The primary endpoint — the total eGFR slope, the mean annual change in estimated glomerular filtration rate from baseline to month 32 — favored the drug. eGFR fell by 3.3 mL/min/1.73m² per year on finerenone versus 4.0 on placebo, a difference of 0.7 (95% CI, 0.3 to 1.1; P<0.001).

A prespecified composite of kidney-or-cardiovascular events was also lower with finerenone (hazard ratio 0.77; 95% CI, 0.60 to 0.99; P=0.043). The signal narrows on the components: HR 0.78 (0.60 to 1.01) for the two kidney events and 0.60 (0.27 to 1.33) for the two cardiovascular events — both confidence intervals crossing 1. Hyperkalemia was the most common adverse event: 17.0% of finerenone-treated participants versus 13.3% of placebo-treated participants had it, and it led to hospitalization in 0.9% and 0.6%, respectively — a rate to read against those potassium and background-therapy entry rules, not as a population-wide estimate. Finerenone is contraindicated or hazardous in the setting of hyperkalemia and with certain concomitant drugs (such as strong CYP3A4 inhibitors), and serum potassium and kidney function require monitoring; this is not a treatment decision readers should self-direct.

What the pool adds

The INFINITY analysis, published in The Lancet, combines individual participant data from FIDELIO-DKD, FIGARO-DKD, and FIND-CKD — 14,574 participants across diabetic and non-diabetic CKD. Finerenone cut the composite kidney outcome (kidney failure or a sustained eGFR drop of 57% or more) by 24% versus placebo (HR 0.76; 95% CI, 0.68 to 0.86) and kidney failure alone (HR 0.85; 0.74 to 0.99). The cardiovascular composite fell to HR 0.80 (0.70 to 0.91), with all-cause death at 0.88 (0.79 to 0.99).

Treatment effects on the kidney outcome were consistent regardless of glycaemic status, CKD aetiology, baseline eGFR, albuminuria, or SGLT2-inhibitor use, the authors report.

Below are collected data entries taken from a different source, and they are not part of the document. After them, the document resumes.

Lemma register_Some linter lo initialize linter' :
  register linter lo initialize = (linter', None) →
  ∃ lint impl,
    lo = Some lint ∧ Lint_Lint lint = Some impl ∧
    Name lint ≠ EmptyString ∧
    byName linter (Name lint) = None ∧
    (initialize = true → Initialize impl = None) ∧
    linter' = registered linter lint.
Proof.
  unfold register. destruct lo as [lint|]; [|done].
  destruct (Lint_Lint lint) as [impl|] eqn:Himpl; [|done].
  destruct (decide (Name lint = EmptyString)); [done|].
  destruct (byName linter (Name lint)) eqn:Hby; [done|].
  destruct initialize.
  - destruct (Initialize impl) eqn:Hinit; [done|].
    intros [= <-]. exists lint, impl. done.
  - intros [= <-]. exists lint, impl. done.
Qed.

Lemma register_valid linter lint initialize :
  valid_lint initialize lint →
  byName linter (Name lint) = None →
  register linter (Some lint) initialize = (registered linter lint, None).
Proof.
  intros (Hname & impl & Himpl & Hinit) Hfree.
  unfold register. rewrite Himpl, Hfree.
  destruct (decide (Name lint = EmptyString)); [done|].
  destruct initialize; [|done]. by rewrite Hinit.
Qed.

(** A call of [register] that returns an error has changed nothing. *)
Lemma register_error_unchanged linter lo initialize err :
  (register linter lo initialize).2 = Some err →
  (register linter lo initialize).1 = linter.
Proof.
  unfold register. destruct lo as [lint|]; [|done].
  destruct (Lint_Lint lint) as [impl|]; [|done].
  destruct (decide (Name lint = EmptyString)); [done|].
  destruct (byName linter (Name lint)); [done|].
  destruct (if initialize then Initialize impl else None); done.
Qed.

Lemma register_cases linter lo initialize :
  (∃ err, register linter lo initialize = (linter, Some err)) ∨
  (∃ linter', register linter lo initialize = (linter', None)).
Proof.
  destruct (register linter lo initialize) as [linter' [err|]] eqn:Hr.
  - left. exists err.
    pose proof (register_error_unchanged linter lo initialize err) as Hu.
    rewrite Hr in Hu. simpl in Hu. by rewrite Hu.
  - right. by exists linter'.
Qed.

Lemma linter_wf_newLinter : linter_wf newLinter.
Proof.
  split; simpl.
  - intros name. rewrite lookup_empty. split; [by intros ?%elem_of_nil|].
    by intros [? ?].
  - constructor.
  - constructor.
  - intros name lint. by rewrite lookup_empty.
Qed.

Lemma byName_not_in_Names linter name :
  linter_wf linter → byName linter name = None → name ∉ lintNames linter.
Proof.
  intros Hwf Hby Hin. apply (wf_names _ Hwf) in Hin.
  unfold byName in Hby. rewrite Hby in Hin. by destruct Hin.
Qed.

Lemma linter_wf_registered linter lint :
  linter_wf linter →
  Name lint ≠ EmptyString →
  is_Some (Lint_Lint lint) →
  byName linter (Name lint) = None →
  linter_wf (registered linter lint).
Proof.
  intros Hwf Hname Himpl Hfree. split; simpl.
  - intros name. rewrite elem_of_sort_Strings, elem_of_app, list_elem_of_singleton.
    rewrite (wf_names _ Hwf).
    destruct (decide (Name lint = name)) as [<-|Hne].
    + rewrite lookup_insert_eq. split; [by eexists|by right].
    + rewrite lookup_insert_ne by done. split; [|by left].
      intros [?| ->]; done.
  - rewrite sort_Strings_Permutation. apply NoDup_app. split; [|split].
    + apply (wf_NoDup _ Hwf).
    + intros name Hin ->%list_elem_of_singleton.
      by apply (byName_not_in_Names linter (Name lint)).
    + apply NoDup_singleton.
  - apply sort_Strings_Sorted.
  - intros name lint'.
    destruct (decide (Name lint = name)) as [<-|Hne].
    + rewrite lookup_insert_eq. intros [= <-]. done.
    + rewrite lookup_insert_ne by done. apply (wf_lints _ Hwf).
Qed.

(** [register] keeps the invariant of the registry. *)
Lemma linter_wf_register linter lo initialize :
  linter_wf linter → linter_wf (register linter lo initialize).1.
Proof.
  intros Hwf.
  destruct (register_cases linter lo initialize) as [[err ->]|[linter' Hr]];
    [done|].
  rewrite Hr. simpl.
  apply register_Some in Hr as (lint & impl & -> & Himpl & Hname & Hfree & _ & ->).
  apply linter_wf_registered; [done..| |done]. by eexists.
Qed.

Lemma reachable_wf linter : reachable linter → linter_wf linter.
Proof.
  induction 1 as [|linter lo initialize _ IH].
  - apply linter_wf_newLinter.
  - by apply linter_wf_register.
Qed.

Lemma Names_registered linter lint name :
  name ∈ Names (registered linter lint) ↔ name = Name lint ∨ name ∈ Names linter.
Proof.
  unfold Names. simpl.
  rewrite elem_of_sort_Strings, elem_of_app, list_elem_of_singleton. tauto.
Qed.

Lemma byName_registered_ne linter lint name :
  name ≠ Name lint →
  byName (registered linter lint) name = byName linter name.
Proof. intros Hne. unfold byName. simpl. by rewrite lookup_insert_ne. Qed.

Lemma byName_registered_eq linter lint :
  byName (registered linter lint) (Name lint) = Some lint.
Proof. unfold byName. simpl. by rewrite lookup_insert_eq. Qed.
(** * molsim: the velocity-stacking pipeline of [molsim/functions.py]

    A shallow embedding of [velocity_stack] and of the local class
    [ObsChunk], and of [sum_spectra], followed by the properties of the
    stacking algorithm and of the sum.

    Conventions of the embedding.
    - A numpy float is a value of [fl]: an exact rational, one of the two
      infinities, or NaN (the "missing value" of the pipeline).  Rounding,
      overflow and the sign of zero are not modelled.
    - A numpy array of floats is a [list fl].  The windows [int_arr[x:y]] and
      [int_sim[a:b]] held by a chunk are numpy views: the chunk stores the
      offset and length of its window and every read or write goes through
      the shared buffer, so blanking done for one chunk is seen by every
      chunk whose window overlaps.
      [params['int_arr']] and [params['int_sim']] are taken to be two
      distinct arrays.
    - The [params] dictionary is a [gmap string pyval].
    - A raised exception is the [Raise] result of the error monad [res];
      what [print] writes is kept as a list of printed lines.
    - The helpers imported from [molsim.utils], [molsim.stats] and
      [molsim.constants] are parameters of the development: total functions
      of their arguments.  [np.interp], [np.arange], [np.nansum],
      [np.nanmax] and the builtin [max] are modelled after numpy and Python.
    - [sum_spectra], the other function of the file, is not part of the
      stacking pipeline; it is modelled on its own, with [np.exp],
      [find_limits] and the constants [h] and [k] as parameters, and with
      the simulations as records of the four attributes it reads. *)

From Stdlib Require Import QArith Qcanon Qround.
From stdpp Require Import base option list gmap strings.

Open Scope Qc_scope.

(** ** Floating-point values *)

Inductive fl : Type :=
  | NaN
  | NInf
  | Fin (q : Qc)
  | PInf.

#[global] Instance fl_eq_dec : EqDecision fl.
Proof. solve_decision. Defined.
(** * battery_report: the extraction engine of [battery_health.py]

    A shallow embedding of the parsing core of [battery_health.py] (the HTML
    table tokenizer, the scalar extractors and the three section extractors)
    together with the properties stated about it.

    Conventions of the embedding.
    - A Python [str] is a [list ascii], a text of code points below 256;
      string literals are read through the coercion [list_ascii_of_string].
      The character classes are those of Python on these code points: the
      superscripts U+00B2, U+00B3 and U+00B9 are digits for [str.isdigit]
      but not decimal digits, and U+0085 and U+00A0 are white space for
      [int].
    - A Python exception is a value of [exn]; a computation that may raise
      has type [result A].  The names used in the written specification map
      onto the raise sites as follows:
        NoTableFound            [IndexError] of [html_text.split("<table>")[1]]
        SectionNotFound         [IndexError] of [report.split(anchor)[1]]
        NoDigitsFound           [ValueError] of [int("")] in [__str_to_int]
        UnrecognizedDateFormat  [UnboundLocalError] of [return date]
        MalformedBatteryTable   [IndexError] of [table[k]]
    - [datetime.date] is a record of year, month and day; [timedelta] is its
      total number of microseconds. *)

From Stdlib Require Import ZArith Ascii String Lia.
From stdpp Require Import list strings.

Local Open Scope Z_scope.

Coercion list_ascii_of_string : string >-> list.

Abbreviation str := (list ascii).

(** ** Exceptions and the error monad *)

Inductive exn : Type :=
| IndexError
| ValueError
| UnboundLocalError
| OverflowError.

Inductive result (A : Type) : Type :=
| Ok (a : A)
| Raise (e : exn).

Arguments Ok {A} a.
Arguments Raise {A} e.

#[global] Instance result_ret : MRet result := fun A a => Ok a.
#[global] Instance result_bind : MBind result := fun A B f m =>
  match m with
  | Ok a => f a
  | Raise e => Raise e
  end.
#[global] Instance result_fmap : FMap result := fun A B f m =>
  match m with
  | Ok a => Ok (f a)
  | Raise e => Raise e
  end.

(** [for x in l: st = body(st, x)], stopping at the first exception. *)
Fixpoint foldM {S A : Type} (body : S -> A -> result S) (st : S) (l : list A)
  : result S :=
  match l with
  | [] => Ok st
  | x :: l' => st' ← body st x; foldM body st' l'
  end.

(** [l[i]] for a non-negative index. *)
Definition getitem {A : Type} (l : list A) (i : nat) : result A :=
  match l !! i with
  | Some x => Ok x
  | None => Raise IndexError
  end.

(** ** Python [str] methods *)

Module PyStr.

(** [s.startswith(p)] *)
Fixpoint startswith (p s : str) : bool :=
  match p, s with
  | [], _ => true
  | _ :: _, [] => false
  | a :: p', b :: s' => if Ascii.eqb a b then startswith p' s' else false
  end.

The trials enrolled selected, albuminuric populations on background therapy with screening potassium ceilings; hyperkalemia remains the trade-off. The authors frame finerenone as a “foundational therapy” across CKD — but for non-diabetic CKD specifically, that is an investigational claim, not a current label. Finerenone is not yet approved for CKD without diabetes; any expansion of its use would await regulatory review, and it is regulators, not the journal article, who will adjudicate both the approval status and the “foundational therapy” framing.